Les préoccupations des fondateurs des systèmes d'enseignement modernes en Europe aux xviiie et xixe siècles n'étaient pas principalement économiques, mais plutôt religieuses, militaires ou politiques. En France, les fondateurs de l'école républicaine lui donnaient pour mission de former esprits et citoyens. Depuis lors, la prise en compte de la dimension économique de l'éducation s'est imposée : les liens entre l'éducation, les salaires, le chômage, la croissance économique et les inégalités sociales sont au cœur du débat public. À l’échelle mondiale, les Nations unies avaient inscrit l'universalisation de l'enseignement primaire parmi les « Objectifs du millénaire » à atteindre en 2015 pour réduire la pauvreté. Éducation et formation professionnelle font partie des stratégies de développement grâce auxquelles les pays à bas revenu d’Afrique subsaharienne et d’Asie du Sud, comme les pays à revenu intermédiaire d’Amérique latine et d’Asie du Sud-Est, espèrent reproduire le « miracle » survenu en Asie de l’Est. Qu’ils soient universitaires, fonctionnaires des ministères des Finances ou de l’Éducation, ou employés par des organisations internationales, des agences d’aide au développement ou des organisations non gouvernementales, les économistes de l’éducation exercent aujourd’hui une influence certaine sur les politiques publiques d’éducation. Il est donc utile de connaître les grands traits de ce champ de la science économique très représentatif de l'évolution contemporaine de la discipline.

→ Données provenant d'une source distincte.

Lemma main_starts_configured_workers_witness :
  main (H := sample_library) threads_fine (lit "Usage")
    [Opt_c (Some (lit "5")); Opt_t (lit "a,b"); Opt_c None]
  = ([Receiver_started;
      Worker_started 0 (Task (lit "a") 1000 10);
      Worker_started 1 (Task (lit "b") 1000 10);
      Worker_waited 0; Worker_waited 1;
      Sleep 1; Receiver_cancelled; Mutex_destroyed],
     EXIT_SUCCESS).
Proof.
  destruct (main_starts_configured_workers (H := sample_library) threads_fine
              (lit "Usage")
              [Opt_c (Some (lit "5")); Opt_t (lit "a,b"); Opt_c None]
              (lit "a,b")) as [Hmain _].
  - intros Hin. repeat (apply elem_of_cons in Hin as [Hin|Hin]; [done|]).
    by apply elem_of_nil in Hin.
  - reflexivity.
  - reflexivity.
  - reflexivity.
  - exact Hmain.
Defined.

(** ** A burst of calls, then a round of the receiver *)

(** X14: when any number of fitting entries is enqueued into the empty
    queue with no round of the receiver in between, [queue_pos] ends at the
    number of entries or at [QUEUELEN], whichever is smaller, and the next
    round prints the lines of the first [QUEUELEN] entries, oldest first:
    what overflows is the newest, and it is gone for good. *)
Theorem burst_prints_first_QUEUELEN (es : list (cstr * cstr)) :
  Forall fits_pair es →
  ∃ q q',
    enqueue_all (entry <$> es) queue_init = Some q
    ∧ queue_pos q = Z.min (Z.of_nat (length es)) QUEUELEN
    ∧ receive_and_print q
      = Some (line_of <$> take (Z.to_nat QUEUELEN) es, q')
    ∧ pending q' = [].
Proof.
  intros Hfit.
  destruct (enqueue_all_entries es queue_init queue_ok_init)
    as (q & Hrun & Hok & Hpend).
  change (pending queue_init) with (@nil message_t) in Hpend.
  rewrite app_nil_l, <- fmap_take in Hpend.
  exists q. eexists. split; [done|]. split_and!.
  - pose proof (length_pending q Hok) as Hlen.
    rewrite Hpend, length_fmap, length_take in Hlen.
    destruct Hok as [_ Hpos]. lia.
  - apply receive_and_print_stored; [done..|]. by apply Forall_take.
  - done.
Qed.

Lemma burst_prints_first_QUEUELEN_witness :
  ∃ q q',
    enqueue_all (entry <$> replicate 101 (lit "a", lit "x")) queue_init
    = Some q
    ∧ queue_pos q = 100
    ∧ receive_and_print q = Some (replicate 100 (lit "a: x"), q').
Proof.
  destruct (burst_prints_first_QUEUELEN (replicate 101 (lit "a", lit "x")))
    as (q & q' & Hrun & Hpos & Hrp & _).
  - apply Forall_replicate.
    split_and!; simpl; [decide_closed..|reflexivity|reflexivity].
  - exists q, q'. split; [exact Hrun|]. split; [exact Hpos|exact Hrp].
Defined.

(** ** A worker, then a round of the receiver *)

Lemma exec_ping_loop_summaries `{Extractor} (pingres : ping_t)
    (lines : list cstr) (q : queue) (ps : list (cstr * cstr)) :
  queue_ok q → pending q = stored <$> ps →
  (length ps + length (omap summary_text lines) ≤ Z.to_nat QUEUELEN)%nat →
  ∃ pingres' q',
    exec_ping_loop pingres lines q = Some (pingres', q') ∧ queue_ok q'
    ∧ pending q'
      = stored <$> (ps ++ (pair (ping_target pingres)
                             <$> omap summary_text lines)).
Proof.
  revert pingres q ps.
  induction lines as [|line lines IH]; intros pingres q ps Hok Hpend Hroom.
  { exists pingres, q. by rewrite app_nil_r. }
  assert (length ps = Z.to_nat (queue_pos q)) as Hlen
    by (rewrite <- (length_pending _ Hok), Hpend; by rewrite length_fmap).
  cbn [exec_ping_loop omap list_omap] in *.
  unfold ping_message, summary_text in *.
  destruct (extract_seq line) as [[seq t]|]; [simpl; by apply IH|].
  destruct (extract_packets line) as [[sent recv]|].
  { simpl in *. rewrite enqueue_message_store by (done || lia). simpl.
    set (text := packets_text sent recv (loss_percent sent recv)) in *.
    destruct (IH (Ping (ping_target pingres) sent recv (ping_min pingres)
                    (ping_avg pingres) (ping_max pingres)
                    (ping_stdev pingres))
                 (Queue (<[Z.to_nat (queue_pos q) :=
                            stored (ping_target pingres, text)]>
                           (message_queue q)) (queue_pos q + 1))
                 (ps ++ [(ping_target pingres, text)]))
      as (p' & q' & Hloop & Hok' & Hpend').
    - eapply (enqueue_message_ok (Some (ping_target pingres)) (Some text));
        [exact Hok|]. apply enqueue_message_store; [done|lia].
    - rewrite pending_store by (done || lia). by rewrite Hpend, fmap_app.
    - rewrite length_app. simpl. lia.
    - exists p', q'. split_and!; [done..|].
      rewrite Hpend'. simpl. by rewrite <- app_assoc. }
  destruct (extract_stats line) as [[[[min avg] max] stdev]|].
  { simpl in *. rewrite enqueue_message_store by (done || lia). simpl.
    set (text := stats_text min avg max stdev) in *.
    destruct (IH (Ping (ping_target pingres) (ping_sent pingres)
                    (ping_recv pingres) min avg max stdev)
                 (Queue (<[Z.to_nat (queue_pos q) :=
                            stored (ping_target pingres, text)]>
                           (message_queue q)) (queue_pos q + 1))
                 (ps ++ [(ping_target pingres, text)]))
      as (p' & q' & Hloop & Hok' & Hpend').
    - eapply (enqueue_message_ok (Some (ping_target pingres)) (Some text));
        [exact Hok|]. apply enqueue_message_store; [done|lia].
    - rewrite pending_store by (done || lia). by rewrite Hpend, fmap_app.
    - rewrite length_app. simpl. lia.
    - exists p', q'. split_and!; [done..|].
      rewrite Hpend'. simpl. by rewrite <- app_assoc. }
  rewrite enqueue_message_null. simpl. by apply IH.
Qed.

Quels sont les déterminants des niveaux d'éducation atteints par différents individus ? Comment organiser le système d'enseignement pour que les ressources investies se traduisent par un accroissement du capital humain de la population ? Quels sont les effets de l'éducation sur les individus et sur la société ? C'est à ces questions que l'économie de l'éducation entend répondre.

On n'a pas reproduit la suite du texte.